Organic photovoltaics are considered to be a promising alternative to silicon-based conventional films, being more environmentally friendly and cheap to produce. Ultrathin flexible solar cells are particularly attractive, as they could provide large power per weight and be used in a variety of useful applications such as powering wearable electronics and as sensors and actuators in soft robotics. However, ultrathin organic films tend to be relatively efficient, typically having an energy conversion ratio of around 10 to 12 percent, significantly lower than the ratio in silicon cells, which can be as high as 25 percent, or of rigid organic cells, which can be up to around 17 percent. Ultrathin films also tend to degrade rapidly under the influence of sunlight, heat, and oxygen. Researchers are trying to create ultrathin films that are both energy efficient and durable, but it is often a difficult tradeoff.
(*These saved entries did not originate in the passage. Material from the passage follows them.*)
(* ===== verification/_CoqProject ===== *)
-Q . S2P
Prelude.v
Text.v
Float.v
Protocol.v
RuntimeSubject.v
Evidence.v
Samples.v
Sink.v
Gap.v
Retry.v
Backoff.v
Pacer.v
Spool.v
Resident.v
SinkQueue.v
SinkLoop.v
Event.v
SensitivePaths.v
Normalize.v
Store.v
Reader.v
ReaderRun.v
Ebpf.v
EbpfOpen.v
VartioItem.v
Vartio.v
Bpf.v
Btf.v
Codegen.v
CodegenRun.v
CodegenCorrect.v
Generated.v
Enrich.v
EnrichId.v
KubeWatch.v
Cgroup.v
Knowledge.v
Registry.v
Daemon.v
Ipc.v
IpcStream.v
IpcConn.v
IpcJson.v
Mcp.v
Cli.v
Observability.v
Startup.v
Config.v
Reports.v
Agent.v
Node.v
KnowledgeFiles.v
Shipped.v
Sdk.v
Metrics.v
Oracle.v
In research published in Proceedings of the National Academy of Sciences of the United States of America, the group succeeded in showing that an ultrathin cell can be both durable and efficient. The group began with a semiconductor polymer for the donor layer, developed by Toray Industries, Inc., and experimented with a new idea, of using a non-fullerene acceptor, increasing the thermal stability. On top of this, they experimented with a simple post-annealing process, where the material was heated to 150 degrees Celsius after an initial annealing at 90 degrees. This step proved to be critical in increasing the durability of device by creating a stable interface between the layers.
According to Kenjiro Fukuda, one of the authors of the study, "By combining a new power generation layer with a simple post-annealing treatment, we have achieved both high energy conversion efficiency and long-term storage stability in ultra-thin organic solar cells. Our research shows that ultra-thin organic solar cells can be used to supply high power in a stable way over long periods of time, and can be used even under severe conditions such as high temperature and humidity. I very much hope that this research will contribute to the development of long-term stable power supply devices that can be used in wearable electronics such as sensors attached to clothes."
The research was led by RIKEN researchers and done in collaboration with researchers from the University of Tokyo, University of California at Santa Barbara, and Monash University.